Georgian jobs • Page 3
If you're a gunner or loader in the artillery, here's a chance to earn a few brownie points from your commanding officer: volunteer to be a fireworker at the next big royal event. By carefully packing large amounts of highly explosive gunpowder into paper containers of varying sizes, you can create bombs, bangers, airborne starbursts and even the odd single-colour roman candle.
Using those old mortar cannons that everybody said were too dangerous, you can load football-sized charges into the large-calibre, fat, squatting guns and marvel at the crowd as they ooh and ahh at your fantastic display. Of course, an hour-long dramatic extravaganza is going to make those puppies pretty hot, so be prepared to lose your arms if a charge goes off during a loading session.
You'll be at the beck and call of the firemaster, who will have you scrambling about in the darkness, taper in hand, among the hundreds of explosives dotted about the display area. For safety reasons, you'll not be allowed a naked flame to light your way – any premature ignitions will ruin the co-ordination of the show with the backing orchestration (preferably by Handel). Only non-smokers need volunteer.
If you live terrified that anything exciting might happen, this could be the job for you. Britain's bustling waterways need more leggers.
If you have a strong back and legs like Geoff Capes (or any other 'strongest man in the universe' type), this could be your calling. Working on the canals, you'll be responsible for helping – nay, powering – the heavy commercial longboats through the skinny tunnels that pepper the route.

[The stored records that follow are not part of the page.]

Lemma run_op_good o b : op_ok o -> good_book b -> good_book (run_op o b).
Proof.
  destruct o; simpl; intros Ho Hb;
    [by apply ApplyImage_good|apply ApplyLevel_good; tauto|by apply BeginBatch_good
    |apply BufferLevel_good; tauto|by apply CommitBatch_good|by apply CancelBatch_good|by apply Clear_good].
Qed.

(** C1: After any sequence of images, single-level updates, batches and clears
    on a fresh book (prices and quantities that are numbers, images best
    first), both sides are strictly sorted best-first, hold no duplicate price
    and only positive quantities, and never exceed 100 levels. *)
Theorem order_book_invariant (os : list book_op) :
  Forall op_ok os ->
  good_book (run_ops os book0) /\
  forall is_ask, wf_levels is_ask (side_active is_ask (run_ops os book0)).
Proof.
  intros Hos. assert (H : good_book (run_ops os book0)); [|split; [done|apply H]].
  unfold run_ops. pose proof book0_good as Hb. revert Hb. generalize book0.
  induction Hos as [|o os Ho Hos IH]; intros b Hb; simpl; [done|]. by apply IH, run_op_good.
Qed.
(* ===== verification/SpscQueue.v ===== *)
(** * The single-producer single-consumer ring buffer

    [SPSCQueue<T, kCapacity>] of src/common/spsc_queue.h: a fixed array and
    two 64-bit positions that only grow (modulo [2^64]).  The operations are
    first the sequential functions; then the same code as two threads whose
    loads and stores interleave, each atomic access being a step, with the
    theorem that every interleaving is a run of a bounded FIFO.  The
    [FifoQueue] class is what the queue's clients rely on. *)
From S2P Require Import Prelude.

(** ** What a queue promises to its clients *)

Class FifoQueue (Q A : Type) := {
  fq_cap : nat;
  fq_wf : Q -> Prop;
  fq_contents : Q -> list A;
  fq_push : A -> Q -> bool * Q;
  fq_pop : Q -> option (A * Q);
  fq_bounded q : fq_wf q -> (length (fq_contents q) <= fq_cap)%nat;
  fq_push_full q x : fq_wf q -> length (fq_contents q) = fq_cap -> fq_push x q = (false, q);
  fq_push_room q x : fq_wf q -> (length (fq_contents q) < fq_cap)%nat ->
    exists q', fq_push x q = (true, q') /\ fq_wf q' /\ fq_contents q' = fq_contents q ++ [x];
  fq_pop_nil q : fq_wf q -> fq_contents q = [] -> fq_pop q = None;
  fq_pop_cons q x l : fq_wf q -> fq_contents q = x :: l ->
    exists q', fq_pop q = Some (x, q') /\ fq_wf q' /\ fq_contents q' = l
}.

(** ** The bounded FIFO as a labelled transition system *)

Inductive fifo_event (A : Type) :=
| EvPush (x : A)
| EvPushFull
| EvPop (x : A)
| EvPopEmpty.
Arguments EvPush {A} x.
Arguments EvPushFull {A}.
Arguments EvPop {A} x.
Arguments EvPopEmpty {A}.

Inductive fifo_step {A} (cap : nat) : list A -> fifo_event A -> list A -> Prop :=
| fifo_push l x : (length l < cap)%nat -> fifo_step cap l (EvPush x) (l ++ [x])
| fifo_full l : length l = cap -> fifo_step cap l EvPushFull l
| fifo_pop x l : fifo_step cap (x :: l) (EvPop x) l
| fifo_empty : fifo_step cap [] EvPopEmpty [].

Inductive fifo_run {A} (cap : nat) : list A -> list (fifo_event A) -> list A -> Prop :=
| fifo_run_nil l : fifo_run cap l [] l
| fifo_run_snoc l tr l1 e l2 :
    fifo_run cap l tr l1 -> fifo_step cap l1 e l2 -> fifo_run cap l (tr ++ [e]) l2.

(** The values a trace pushed, and those it popped. *)
Definition pushed_of {A} (tr : list (fifo_event A)) : list A :=
  omap (fun e => match e with EvPush x => Some x | _ => None end) tr.
Definition popped_of {A} (tr : list (fifo_event A)) : list A :=
  omap (fun e => match e with EvPop x => Some x | _ => None end) tr.

(** Nothing is lost, duplicated or reordered. *)
Lemma fifo_run_conserves {A} cap (l0 l : list A) tr :
  fifo_run cap l0 tr l -> l0 ++ pushed_of tr = popped_of tr ++ l.
Proof.
  induction 1 as [l|l tr l1 e l2 _ IH Hs]; [by rewrite app_nil_r|].
  unfold pushed_of, popped_of in *. rewrite !omap_app.
  destruct Hs; simpl in *; rewrite ?app_nil_r in *.
  - by rewrite !app_assoc, IH.
  - done.
  - by rewrite IH, <- app_assoc.
  - done.
Qed.

Lemma fifo_run_bounded {A} cap (l0 l : list A) tr :
  fifo_run cap l0 tr l -> (length l0 <= cap)%nat -> (length l <= cap)%nat.
Proof.
  induction 1 as [l|l tr l1 e l2 _ IH Hs]; intros H0; [done|]. specialize (IH H0).
  destruct Hs; simpl in *; rewrite ?length_app; simpl; lia.
Qed.

Section queue.
Context {A : Type} `{Inhabited A}.
(** [kCapacity = 2^k]; the [static_assert] of the source demands a power of two. *)
Context (k : Z).

Definition kCapacity : Z := 2 ^ k.

(** Source: src/common/spsc_queue.h:60-64, SPSCQueue (data members). *)
Record SPSCQueue := mkSPSC {
  slots_ : list A;
  write_pos_ : Z;
  read_pos_ : Z
}.

Definition spsc0 : SPSCQueue := mkSPSC (replicate (Z.to_nat kCapacity) inhabitant) 0 0.

(** Source: src/common/spsc_queue.h:29-29, SPSCQueue::kMask.
    The slot of a position: [pos & kMask]. *)
Definition slot_of (pos : Z) : nat := Z.to_nat (Z.land pos (kCapacity - 1)).

(** Source: src/common/spsc_queue.h:39-48, SPSCQueue::try_push. *)
Definition try_push (item : A) (q : SPSCQueue) : bool * SPSCQueue :=
  let w := write_pos_ q in
  let r := read_pos_ q in
  if kCapacity <=? u64 (w - r) then (false, q)
  else (true, mkSPSC (<[slot_of w := item]> (slots_ q)) (u64 (w + 1)) r).

(** Source: src/common/spsc_queue.h:51-60, SPSCQueue::try_pop. *)
Definition try_pop (q : SPSCQueue) : option (A * SPSCQueue) :=
  let r := read_pos_ q in
  let w := write_pos_ q in
  if r =? w then None
  else Some (slots_ q !!! slot_of r, mkSPSC (slots_ q) w (u64 (r + 1))).

(** ** The representation: unbounded ghost positions [R <= W]

    [rep q R l]: the queue holds [l], its oldest element was the [R]-th ever
    pushed.  The machine positions are [R] and [R + |l|] modulo [2^64]. *)

Hypothesis Hk : 0 <= k <= 63.

Record rep (q : SPSCQueue) (R : Z) (l : list A) : Prop := {
  rep_len : length (slots_ q) = Z.to_nat kCapacity;
  rep_R : 0 <= R;
  rep_read : read_pos_ q = u64 R;
  rep_write : write_pos_ q = u64 (R + Z.of_nat (length l));
  rep_bound : Z.of_nat (length l) <= kCapacity;
  rep_slots i x : l !! i = Some x -> slots_ q !! slot_of (R + Z.of_nat i) = Some x
}.

Lemma kCapacity_pos : 0 < kCapacity <= 2 ^ 63.
Proof using Hk.
  unfold kCapacity. split; [apply Z.pow_pos_nonneg; lia|]. apply Z.pow_le_mono_r; lia.
Qed.

Lemma slot_of_mod x : slot_of x = Z.to_nat (x mod kCapacity).
Proof using Hk. unfold slot_of, kCapacity. by rewrite land_mask by lia. Qed.

Lemma slot_of_u64 x : slot_of (u64 x) = slot_of x.
Proof using Hk. rewrite !slot_of_mod. unfold kCapacity. by rewrite wrap_mod_pow2 by lia. Qed.

Lemma slot_of_lt x : (slot_of x < Z.to_nat kCapacity)%nat.
Proof using Hk.
  rewrite slot_of_mod. pose proof kCapacity_pos.
  pose proof (Z.mod_pos_bound x kCapacity ltac:(lia)). lia.
Qed.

For your home, you will be provided with a small shack (complete with camp bed and wood burner) by the mouth of a tunnel. Each time a boat arrives, you will take the place of the horse that usually provides its propulsion – the beast will get a rest and be walked overland to the other end of the tunnel. Lying on your back on the deck of the boat, or balancing on a projecting plank, you'll 'walk' on the walls or ceiling of the tunnel and power the boat along. After several miles, your canal boat will reach the other end, you'll get a few pence for your trouble and then you'll run back to your hovel and wait for another one.
The boom of the Industrial Revolution has created plenty of positions within the mass production ceramics market. From the monotony of handle making to bone crunchers and drawers, it's all there.
As a bone cruncher you will help break down rotting bones and fire them into ash. The fine ash can then be added to china clay to create bone china – the most wonderfully hard and translucent ceramic to grace any tea table.
If you get the drawer's job, you'd better have a thick skin and steady hands. Once a kiln is opened, you've got to climb right in and 'draw' out the fired pottery as quickly as possible so that another load can go in. One slip and you've lost the merchandise, and everybody in the chain of manufacture who helped make that vessel will be docked a proportion of its worth.
Are you an early bird? Do you prefer to get up before the crack of dawn? If so, this job may suit you down to the ground.
The industrial workforce needs awakening each day, and as nobody has an alarm clock, it's down to you. You'll need to equip yourself with a long stick, and for the tiniest of fees, you'll race about the town rapping on poor idling folks' bedroom windows to raise them from their slumber.
You'll get it in the neck big time if you oversleep, so best get yourself a bed of nails. Breaking windows is a hazard of the job and you may shortly be put out of work by the factory siren.
Defy gravity and earn yourself a reputation as a daring and dramatic entertainer. If you've got a naval background with plenty of experience in swinging about in the rigging and hanging off yardarms, this could be the job you've been looking for.
Stretch a hemp rope that is as taut as piano wire from the top of something tall – a church spire is just the thing. Climb on to the rope at the top and lie down on the cable of doom You'll amaze and astound the gathering crowds as – carefully balancing, with one foot hooked behind you to make sure you don't fall off – you spread your arms wide and slide down with increasing speed, as if flying along the rope, to the other end.
A loss of balance will certainly end your career, if not your life, while the standard of your rope must also be of the highest as a snapping line is sure to leave you in peril. No safety nets are provided as they would destroy the aura of danger that should surround this enterprise.